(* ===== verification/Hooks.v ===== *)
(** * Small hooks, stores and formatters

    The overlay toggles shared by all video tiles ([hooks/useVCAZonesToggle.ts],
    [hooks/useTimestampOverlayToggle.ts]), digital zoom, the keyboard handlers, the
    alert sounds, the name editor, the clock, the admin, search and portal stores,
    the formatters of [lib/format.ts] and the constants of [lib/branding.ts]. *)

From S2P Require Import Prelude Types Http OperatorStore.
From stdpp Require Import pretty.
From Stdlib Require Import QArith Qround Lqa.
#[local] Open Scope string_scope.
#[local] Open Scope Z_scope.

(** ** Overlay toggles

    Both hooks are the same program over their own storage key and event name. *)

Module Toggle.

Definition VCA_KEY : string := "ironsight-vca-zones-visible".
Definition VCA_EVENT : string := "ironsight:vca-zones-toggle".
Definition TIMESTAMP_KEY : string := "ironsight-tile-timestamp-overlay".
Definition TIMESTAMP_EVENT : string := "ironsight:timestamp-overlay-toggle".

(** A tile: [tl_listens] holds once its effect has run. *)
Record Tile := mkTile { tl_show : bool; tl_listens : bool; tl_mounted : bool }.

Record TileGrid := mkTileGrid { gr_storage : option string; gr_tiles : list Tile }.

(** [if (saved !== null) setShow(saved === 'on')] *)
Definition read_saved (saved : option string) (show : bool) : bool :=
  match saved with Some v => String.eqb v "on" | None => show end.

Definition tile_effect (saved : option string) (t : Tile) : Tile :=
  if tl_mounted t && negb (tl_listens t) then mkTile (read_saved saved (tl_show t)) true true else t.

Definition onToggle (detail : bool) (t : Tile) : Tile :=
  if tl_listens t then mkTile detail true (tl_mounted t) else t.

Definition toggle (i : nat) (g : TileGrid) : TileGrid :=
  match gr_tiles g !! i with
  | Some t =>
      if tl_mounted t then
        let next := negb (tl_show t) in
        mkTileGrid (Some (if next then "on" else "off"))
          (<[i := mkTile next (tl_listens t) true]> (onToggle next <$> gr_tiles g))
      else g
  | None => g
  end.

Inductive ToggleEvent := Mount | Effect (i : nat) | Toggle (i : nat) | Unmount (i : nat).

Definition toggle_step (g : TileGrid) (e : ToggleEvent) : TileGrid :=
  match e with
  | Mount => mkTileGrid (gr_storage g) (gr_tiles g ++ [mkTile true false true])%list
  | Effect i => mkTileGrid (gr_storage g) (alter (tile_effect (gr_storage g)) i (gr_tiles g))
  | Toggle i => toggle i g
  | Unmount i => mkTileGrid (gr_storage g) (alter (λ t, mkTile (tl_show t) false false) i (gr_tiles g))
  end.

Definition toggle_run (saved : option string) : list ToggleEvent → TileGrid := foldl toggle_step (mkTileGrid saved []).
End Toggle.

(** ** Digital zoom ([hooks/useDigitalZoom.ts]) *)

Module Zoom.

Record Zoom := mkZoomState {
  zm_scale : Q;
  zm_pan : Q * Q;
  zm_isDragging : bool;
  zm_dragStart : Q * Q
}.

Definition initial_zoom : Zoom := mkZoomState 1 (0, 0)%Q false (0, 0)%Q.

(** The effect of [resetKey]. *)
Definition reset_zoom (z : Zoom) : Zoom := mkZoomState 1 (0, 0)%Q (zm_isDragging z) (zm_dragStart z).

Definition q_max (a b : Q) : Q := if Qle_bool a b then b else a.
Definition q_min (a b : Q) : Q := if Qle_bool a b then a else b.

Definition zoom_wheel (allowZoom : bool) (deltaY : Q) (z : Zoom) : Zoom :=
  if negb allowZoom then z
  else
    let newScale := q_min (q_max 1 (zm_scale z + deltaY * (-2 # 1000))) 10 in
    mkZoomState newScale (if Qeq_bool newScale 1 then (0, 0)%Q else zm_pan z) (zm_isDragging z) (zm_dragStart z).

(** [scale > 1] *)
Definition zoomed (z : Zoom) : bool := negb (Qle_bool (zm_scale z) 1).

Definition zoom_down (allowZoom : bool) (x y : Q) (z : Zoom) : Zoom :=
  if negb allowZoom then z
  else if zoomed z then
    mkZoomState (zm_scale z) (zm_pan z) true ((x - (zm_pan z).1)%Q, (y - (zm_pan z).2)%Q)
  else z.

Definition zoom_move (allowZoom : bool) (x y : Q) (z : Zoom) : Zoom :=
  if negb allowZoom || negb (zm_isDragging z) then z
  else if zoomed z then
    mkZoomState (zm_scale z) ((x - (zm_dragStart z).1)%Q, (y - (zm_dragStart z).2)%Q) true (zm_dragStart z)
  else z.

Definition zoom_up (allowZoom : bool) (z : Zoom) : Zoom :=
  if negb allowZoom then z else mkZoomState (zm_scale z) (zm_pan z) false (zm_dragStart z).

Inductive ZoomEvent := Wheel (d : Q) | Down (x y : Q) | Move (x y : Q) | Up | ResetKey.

++++++

What this task involves
Exactly and only the lines from the line containing "Definition zoom_move (allowZoom" through the final line of the records above must be returned.

Exercise response
Definition zoom_move (allowZoom : bool) (x y : Q) (z : Zoom) : Zoom :=
  if negb allowZoom || negb (zm_isDragging z) then z
  else if zoomed z then
    mkZoomState (zm_scale z) ((x - (zm_dragStart z).1)%Q, (y - (zm_dragStart z).2)%Q) true (zm_dragStart z)
  else z.

Definition zoom_up (allowZoom : bool) (z : Zoom) : Zoom :=
  if negb allowZoom then z else mkZoomState (zm_scale z) (zm_pan z) false (zm_dragStart z).

Inductive ZoomEvent := Wheel (d : Q) | Down (x y : Q) | Move (x y : Q) | Up | ResetKey.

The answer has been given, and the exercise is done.